Posted on April 4, 2016 by

The first week back after Easter promises to be a bonanza of historical Germanic grammar, by Manchester colleagues past and present. In addition to Kersti and John’s previously announced talk on the 12th, on Thursday 14th Jóhanna Barðdal (Ghent) will be giving a talk on The Rise and Decay of Non-Nominative Subjects in Samuel Alexander A101, 1pm-2pm. This is an extra-ordinary talk timed to take advantage of Jóhanna’s visit to the area. We’ll go for lunch afterwards; all are welcome.

Here’s the abstract:

Different possible developmental paths have been identified as explaining the existence of non-nominative subjects in the Indo-European languages. In addition, in a recent typology of changes in argument structure constructions based on Germanic, several different, yet opposing, changes are reported, including processes sometimes called Dative Sickness, Nominative Sickness, and Accusative Sickness.
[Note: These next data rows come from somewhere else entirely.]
(* ===== verification/H2Demo.v ===== *)
(** * H2Demo: a small system with HAMMER2 volumes

    Two files of zeroes, of 1 GB each, and the options of newfs_hammer2, for examples. *)

From S2P Require Import Prelude HammerDisk Layout CMonad Ondisk Newfs H2Disk H2Volumes H2Mkfs H2Header H2Verify H2Accept H2Inode H2Format H2Newfs H2Reopen H2Roundtrip H2Fsck H2FsckTree.

#[local] Opaque Z.to_nat.

Definition demo_file : file := {| f_size := 2 ^ 30; f_growable := true; f_data := λ _, 0 |}.
Definition demo_node : node := {| nd_type := S_IFREG; nd_writable := true; nd_sectsize := 512; nd_file := demo_file |}.
Definition demo_system : system :=
  {| names := {[ [47; 97] := 1; [47; 98] := 2 ]}; nodes := {[ 1 := demo_node; 2 := demo_node ]}; devtabs := [] |}.
Definition demo_dev (c ino : Z) : device := {| d_path := [47; c]; d_ino := ino; d_node := demo_node |}.
Definition demo_devs : list device := [demo_dev 97 1; demo_dev 98 2].
Definition demo_uuid (_ : nat) : bytes := replicate 16 1.
Definition demo_cmp (a b : bytes) : Z := if bool_decide (a = b) then 0 else 1.

Definition demo_opt : hammer2_mkfs_options :=
  {| Hammer2Version := 2; Hammer2_FSType := replicate 16 2; Hammer2_VolFSID := replicate 16 3;
     Hammer2_SupCLID := replicate 16 4; Hammer2_SupFSID := replicate 16 5; opt_BootAreaSize := 0;
     opt_AuxAreaSize := 0; Label := [str_LOCAL]; CompType := HAMMER2_COMP_NEWFS_DEFAULT;
     CheckType := HAMMER2_CHECK_XXHASH64; DefaultLabelType := HAMMER2_LABEL_DATA; DebugOpt := false |}.

Lemma demo_raw n x : in_u 8 x -> raw n (replicate n x).
Proof. intros Hx. split; [apply length_replicate|by apply Forall_replicate]. Qed.

Lemma demo_uuid_raw i : raw 16 (demo_uuid i).
Proof. by apply demo_raw. Qed.

Lemma demo_cmp_refl u : demo_cmp u u = 0.
Proof. unfold demo_cmp. by rewrite bool_decide_eq_true_2. Qed.

Lemma demo_device_ok c ino :
  names demo_system !! [47; c] = Some ino -> nodes demo_system !! ino = Some demo_node -> device_ok demo_system (demo_dev c ino).
Proof. intros Hn Hi. split_and!; [exact Hn|exact Hi|done|done|]. split; [cbn; lia|done]. Qed.

Lemma demo_fs_size : fs_size demo_devs = 2 ^ 31.
Proof. vm_compute. reflexivity. Qed.

Lemma demo_mkfs_ok : mkfs_ok demo_system demo_devs demo_opt.
Proof.
  split.
  - constructor; [by apply demo_device_ok|]. constructor; [by apply demo_device_ok|constructor].
  - cbn. lia.
  - cbn. apply NoDup_cons. split; [set_solver|]. apply NoDup_singleton.
  - intros [|[|k]] d Hd; cbn in Hd; try done; injection Hd as <-; cbn; intros; vm_compute; by intros ?.
  - repeat constructor; vm_compute; by intros ?.
  - vm_compute. reflexivity.
  - reflexivity.
  - split; split; vm_compute; by intros ?.
  - repeat constructor; vm_compute; try (split; (done || by intros ?)); done.
  - cbn. lia.
  - by apply demo_raw.
  - by apply demo_raw.
  - by apply demo_raw.
  - by apply demo_raw.
  - rewrite demo_fs_size. vm_compute. by intros ?.
Qed.

Lemma demo_no_stale k d : demo_devs !! k = Some d -> no_stale (Z.of_nat (length demo_devs)) k d.
Proof.
  intros Hd j Hj Hv. unfold candidate. rewrite bool_decide_eq_false_2; [done|].
  assert (d_file d = demo_file) as -> by (destruct k as [|[|k]]; cbn in Hd; try done; by injection Hd as <-).
  assert (vol_size (Z.of_nat (length demo_devs)) k (d_size d) = 2 ^ 30) as Hs.
  { destruct k as [|[|k]]; cbn in Hd; try done; injection Hd as <-; vm_compute; reflexivity. }
  rewrite Hs in Hv. cbn [f_size demo_file]. clear -Hv Hj. h2_unfold. lia.
Qed.

Lemma demo_plain : Forall (λ d, plain_path (d_path d)) demo_devs.
Proof. repeat constructor; cbn; set_solver. Qed.

Lemma demo_bytes ino nd : nodes demo_system !! ino = Some nd -> forall i, in_u 8 (f_data (nd_file nd) i).
Proof.
  intros Hn i. cbn in Hn. apply lookup_insert_Some in Hn as [(_ & <-)|(_ & Hn)]; [done|].
  apply lookup_singleton_Some in Hn as [_ <-]. done.
Qed.

Lemma demo_sizes : sizes_ok (start demo_system).
Proof.
  intros ino nd Hn. cbn in Hn. apply lookup_insert_Some in Hn as [(_ & <-)|(_ & Hn)]; [done|].
  apply lookup_singleton_Some in Hn as [_ <-]. done.
Qed.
I will report on ongoing work involving a phylogenetic trait analysis on a predefined dataset of 12 predicates found across the Germanic phyla. This is, as far as I am aware, the first application of the MULTISTATE method (Pagel et al. 2004) in historical syntax. The results clearly favor one of the models, the Dative Sickness Model, over any other model, as the Dative Sickness Model is the only model that can accurately account for both the observed diversity of case frames and the independently proposed philological reconstructions. The MULTISTATE method of evolutionary trait analysis adequately models evolutionary paths of argument structure constructions and provides the perfect testing ground for hypotheses arrived at through philological reconstruction, based on classical historical–comparative methods.

* Partly based on joint work with Michael Dunn, Tonya Kim Dewey, Carlee Arnett & Thórhallur Eythórsson


  • Pagel, M., et al. (2004). Bayesian estimation of ancestral character states on phylogenies. Systematic biology 53(5): 673-684.